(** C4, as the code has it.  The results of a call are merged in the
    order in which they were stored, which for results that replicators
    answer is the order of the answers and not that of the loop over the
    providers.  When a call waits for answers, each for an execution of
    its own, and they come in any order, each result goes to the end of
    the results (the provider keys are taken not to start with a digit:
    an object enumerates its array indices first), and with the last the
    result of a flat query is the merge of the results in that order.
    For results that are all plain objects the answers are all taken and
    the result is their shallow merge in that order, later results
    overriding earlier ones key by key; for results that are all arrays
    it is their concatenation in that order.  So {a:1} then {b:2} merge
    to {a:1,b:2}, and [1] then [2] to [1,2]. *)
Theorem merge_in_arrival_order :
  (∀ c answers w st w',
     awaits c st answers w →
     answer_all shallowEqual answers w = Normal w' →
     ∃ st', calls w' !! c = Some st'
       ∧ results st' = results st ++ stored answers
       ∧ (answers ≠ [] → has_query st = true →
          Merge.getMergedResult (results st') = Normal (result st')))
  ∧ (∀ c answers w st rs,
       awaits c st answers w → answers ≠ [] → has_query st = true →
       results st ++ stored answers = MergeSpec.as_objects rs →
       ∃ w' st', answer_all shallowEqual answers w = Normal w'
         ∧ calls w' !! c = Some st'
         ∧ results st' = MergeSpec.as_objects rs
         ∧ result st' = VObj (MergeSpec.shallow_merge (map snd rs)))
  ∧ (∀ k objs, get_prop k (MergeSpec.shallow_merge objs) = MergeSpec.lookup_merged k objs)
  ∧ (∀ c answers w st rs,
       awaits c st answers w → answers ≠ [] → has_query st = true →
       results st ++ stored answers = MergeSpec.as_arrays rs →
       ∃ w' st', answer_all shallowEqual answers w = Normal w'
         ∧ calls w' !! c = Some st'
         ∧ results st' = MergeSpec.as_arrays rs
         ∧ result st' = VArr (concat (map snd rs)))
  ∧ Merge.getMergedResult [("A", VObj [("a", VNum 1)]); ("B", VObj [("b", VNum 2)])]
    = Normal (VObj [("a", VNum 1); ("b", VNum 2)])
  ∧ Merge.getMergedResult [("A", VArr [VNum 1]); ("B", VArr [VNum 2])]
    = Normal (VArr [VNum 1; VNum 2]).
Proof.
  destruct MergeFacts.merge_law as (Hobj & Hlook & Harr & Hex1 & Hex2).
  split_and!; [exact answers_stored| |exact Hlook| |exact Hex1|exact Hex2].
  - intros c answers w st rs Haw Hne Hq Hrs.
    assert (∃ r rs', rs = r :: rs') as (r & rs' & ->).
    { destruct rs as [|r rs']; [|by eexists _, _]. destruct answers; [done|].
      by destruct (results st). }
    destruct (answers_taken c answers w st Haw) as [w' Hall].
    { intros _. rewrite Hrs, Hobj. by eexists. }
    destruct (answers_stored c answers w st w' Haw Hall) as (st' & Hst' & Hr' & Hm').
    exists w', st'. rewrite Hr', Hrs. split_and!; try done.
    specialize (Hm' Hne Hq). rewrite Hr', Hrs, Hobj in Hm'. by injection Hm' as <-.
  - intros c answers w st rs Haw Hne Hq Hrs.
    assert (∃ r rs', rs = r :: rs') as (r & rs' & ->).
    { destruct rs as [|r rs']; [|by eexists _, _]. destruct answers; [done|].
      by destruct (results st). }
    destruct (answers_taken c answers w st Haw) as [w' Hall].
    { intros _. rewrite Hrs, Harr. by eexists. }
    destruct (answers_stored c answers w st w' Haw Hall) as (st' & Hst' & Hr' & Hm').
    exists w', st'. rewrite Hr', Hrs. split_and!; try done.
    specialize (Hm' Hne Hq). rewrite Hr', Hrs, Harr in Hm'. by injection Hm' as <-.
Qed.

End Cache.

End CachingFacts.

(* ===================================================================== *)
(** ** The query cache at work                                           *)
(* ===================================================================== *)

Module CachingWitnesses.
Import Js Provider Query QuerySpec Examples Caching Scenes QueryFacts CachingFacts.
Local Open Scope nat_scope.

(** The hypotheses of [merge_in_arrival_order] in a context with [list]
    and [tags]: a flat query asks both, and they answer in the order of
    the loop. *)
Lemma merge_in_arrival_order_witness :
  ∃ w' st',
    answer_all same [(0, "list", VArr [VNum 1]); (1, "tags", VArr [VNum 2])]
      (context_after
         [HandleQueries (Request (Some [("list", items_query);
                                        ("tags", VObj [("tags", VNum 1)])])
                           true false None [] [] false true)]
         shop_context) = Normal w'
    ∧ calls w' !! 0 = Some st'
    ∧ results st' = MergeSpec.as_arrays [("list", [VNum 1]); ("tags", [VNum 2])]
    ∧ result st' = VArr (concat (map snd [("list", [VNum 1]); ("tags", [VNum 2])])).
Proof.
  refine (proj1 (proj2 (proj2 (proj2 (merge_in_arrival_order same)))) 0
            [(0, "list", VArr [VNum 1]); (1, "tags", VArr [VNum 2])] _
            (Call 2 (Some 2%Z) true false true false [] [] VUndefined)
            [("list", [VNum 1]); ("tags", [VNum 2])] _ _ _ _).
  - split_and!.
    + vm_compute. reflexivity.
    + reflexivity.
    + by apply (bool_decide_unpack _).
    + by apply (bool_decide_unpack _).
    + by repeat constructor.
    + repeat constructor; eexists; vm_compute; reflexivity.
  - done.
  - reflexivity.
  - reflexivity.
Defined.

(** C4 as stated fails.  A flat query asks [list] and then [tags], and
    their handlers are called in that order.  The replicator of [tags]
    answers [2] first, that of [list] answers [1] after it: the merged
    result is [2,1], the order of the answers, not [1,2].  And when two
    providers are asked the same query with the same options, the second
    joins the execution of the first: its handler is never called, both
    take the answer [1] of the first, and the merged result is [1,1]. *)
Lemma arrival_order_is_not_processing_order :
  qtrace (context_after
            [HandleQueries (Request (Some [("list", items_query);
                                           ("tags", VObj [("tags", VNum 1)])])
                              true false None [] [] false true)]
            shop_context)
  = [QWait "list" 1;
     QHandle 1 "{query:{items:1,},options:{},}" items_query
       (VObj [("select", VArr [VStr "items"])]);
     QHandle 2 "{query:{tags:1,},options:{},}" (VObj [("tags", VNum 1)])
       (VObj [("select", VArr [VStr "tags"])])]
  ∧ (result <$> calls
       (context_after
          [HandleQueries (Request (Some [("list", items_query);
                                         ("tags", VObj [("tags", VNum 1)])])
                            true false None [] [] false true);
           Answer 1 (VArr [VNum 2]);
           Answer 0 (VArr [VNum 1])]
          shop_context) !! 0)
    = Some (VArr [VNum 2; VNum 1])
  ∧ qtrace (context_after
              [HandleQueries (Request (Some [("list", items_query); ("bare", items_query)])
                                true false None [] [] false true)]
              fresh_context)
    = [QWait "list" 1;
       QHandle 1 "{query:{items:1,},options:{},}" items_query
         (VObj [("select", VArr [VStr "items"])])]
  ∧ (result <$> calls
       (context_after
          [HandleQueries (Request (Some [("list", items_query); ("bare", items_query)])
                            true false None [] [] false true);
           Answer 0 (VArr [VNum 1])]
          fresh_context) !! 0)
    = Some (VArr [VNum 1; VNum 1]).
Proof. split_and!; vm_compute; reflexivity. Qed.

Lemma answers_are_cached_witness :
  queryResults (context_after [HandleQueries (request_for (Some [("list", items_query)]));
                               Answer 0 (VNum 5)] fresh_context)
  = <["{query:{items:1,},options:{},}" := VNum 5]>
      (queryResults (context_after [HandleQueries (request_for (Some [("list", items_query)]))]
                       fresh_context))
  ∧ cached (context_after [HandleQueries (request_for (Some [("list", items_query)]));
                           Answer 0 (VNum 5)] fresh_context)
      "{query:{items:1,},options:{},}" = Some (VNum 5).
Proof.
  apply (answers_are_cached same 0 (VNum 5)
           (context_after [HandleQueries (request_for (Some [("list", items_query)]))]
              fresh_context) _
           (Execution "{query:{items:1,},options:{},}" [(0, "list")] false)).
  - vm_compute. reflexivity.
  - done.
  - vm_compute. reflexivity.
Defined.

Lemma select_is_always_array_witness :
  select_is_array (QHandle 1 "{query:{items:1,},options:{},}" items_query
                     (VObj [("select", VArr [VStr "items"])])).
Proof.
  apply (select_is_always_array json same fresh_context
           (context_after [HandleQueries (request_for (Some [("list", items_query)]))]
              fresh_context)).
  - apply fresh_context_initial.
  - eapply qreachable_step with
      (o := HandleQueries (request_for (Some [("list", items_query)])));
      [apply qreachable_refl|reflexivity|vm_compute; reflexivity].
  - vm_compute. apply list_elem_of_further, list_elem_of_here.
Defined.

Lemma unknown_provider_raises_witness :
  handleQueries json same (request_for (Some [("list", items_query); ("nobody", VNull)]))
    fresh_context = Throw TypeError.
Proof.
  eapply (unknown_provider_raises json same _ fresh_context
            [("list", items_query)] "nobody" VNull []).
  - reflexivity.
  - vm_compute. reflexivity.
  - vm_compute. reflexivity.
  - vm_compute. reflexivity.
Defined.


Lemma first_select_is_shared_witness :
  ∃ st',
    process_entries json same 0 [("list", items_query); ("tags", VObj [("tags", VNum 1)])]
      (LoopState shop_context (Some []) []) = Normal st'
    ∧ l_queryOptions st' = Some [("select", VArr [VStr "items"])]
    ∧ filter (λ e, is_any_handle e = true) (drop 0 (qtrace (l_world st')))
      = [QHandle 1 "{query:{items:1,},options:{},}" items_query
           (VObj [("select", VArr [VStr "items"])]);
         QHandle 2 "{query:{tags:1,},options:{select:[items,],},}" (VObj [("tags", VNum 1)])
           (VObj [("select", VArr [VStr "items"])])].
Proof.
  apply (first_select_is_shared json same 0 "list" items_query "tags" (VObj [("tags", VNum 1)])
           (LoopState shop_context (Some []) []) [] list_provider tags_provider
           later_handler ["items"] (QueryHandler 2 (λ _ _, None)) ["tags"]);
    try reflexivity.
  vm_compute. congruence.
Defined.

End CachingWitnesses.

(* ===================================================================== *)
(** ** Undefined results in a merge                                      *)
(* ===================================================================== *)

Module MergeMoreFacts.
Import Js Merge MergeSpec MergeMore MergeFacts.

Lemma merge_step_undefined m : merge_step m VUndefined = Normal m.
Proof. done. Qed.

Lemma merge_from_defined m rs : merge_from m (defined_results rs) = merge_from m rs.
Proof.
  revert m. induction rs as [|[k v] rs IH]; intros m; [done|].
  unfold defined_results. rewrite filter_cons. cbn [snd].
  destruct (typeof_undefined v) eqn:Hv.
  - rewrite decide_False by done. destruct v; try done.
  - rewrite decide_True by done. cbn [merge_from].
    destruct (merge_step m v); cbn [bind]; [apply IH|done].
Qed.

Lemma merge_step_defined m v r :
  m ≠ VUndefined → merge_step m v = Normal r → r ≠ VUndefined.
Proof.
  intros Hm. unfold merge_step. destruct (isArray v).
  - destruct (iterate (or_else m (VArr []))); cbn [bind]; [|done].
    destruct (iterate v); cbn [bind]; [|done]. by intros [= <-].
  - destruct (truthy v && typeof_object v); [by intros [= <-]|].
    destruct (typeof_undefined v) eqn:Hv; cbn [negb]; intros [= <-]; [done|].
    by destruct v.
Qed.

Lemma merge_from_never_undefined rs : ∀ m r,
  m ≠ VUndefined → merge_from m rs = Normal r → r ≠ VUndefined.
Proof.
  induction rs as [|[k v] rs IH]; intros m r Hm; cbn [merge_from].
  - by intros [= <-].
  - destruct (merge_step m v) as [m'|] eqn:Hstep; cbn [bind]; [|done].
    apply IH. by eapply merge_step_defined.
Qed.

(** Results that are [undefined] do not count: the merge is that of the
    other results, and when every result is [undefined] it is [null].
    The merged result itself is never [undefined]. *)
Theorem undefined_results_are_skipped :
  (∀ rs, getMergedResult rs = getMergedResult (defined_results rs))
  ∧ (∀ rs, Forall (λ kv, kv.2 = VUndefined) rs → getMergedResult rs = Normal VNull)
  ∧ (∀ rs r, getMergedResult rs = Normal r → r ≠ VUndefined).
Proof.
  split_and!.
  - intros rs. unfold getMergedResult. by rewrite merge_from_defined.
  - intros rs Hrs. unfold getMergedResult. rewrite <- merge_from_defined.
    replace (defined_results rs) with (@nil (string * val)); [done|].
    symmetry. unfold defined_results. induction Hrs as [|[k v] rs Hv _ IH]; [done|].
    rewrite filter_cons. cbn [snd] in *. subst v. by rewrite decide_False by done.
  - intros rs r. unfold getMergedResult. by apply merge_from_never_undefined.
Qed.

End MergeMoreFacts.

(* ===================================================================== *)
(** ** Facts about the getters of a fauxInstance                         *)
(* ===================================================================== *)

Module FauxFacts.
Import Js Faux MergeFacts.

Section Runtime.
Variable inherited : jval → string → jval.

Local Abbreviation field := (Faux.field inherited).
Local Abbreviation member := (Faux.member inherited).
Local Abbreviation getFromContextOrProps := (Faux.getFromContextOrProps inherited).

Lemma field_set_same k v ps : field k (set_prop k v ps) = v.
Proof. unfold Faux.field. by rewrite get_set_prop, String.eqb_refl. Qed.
.....
What you are asked to do:
In the material above, each line with the word "Hobj" should be copied.

Answer box:
  destruct MergeFacts.merge_law as (Hobj & Hlook & Harr & Hex1 & Hex2).
    { intros _. rewrite Hrs, Hobj. by eexists. }
    specialize (Hm' Hne Hq). rewrite Hr', Hrs, Hobj in Hm'. by injection Hm' as <-.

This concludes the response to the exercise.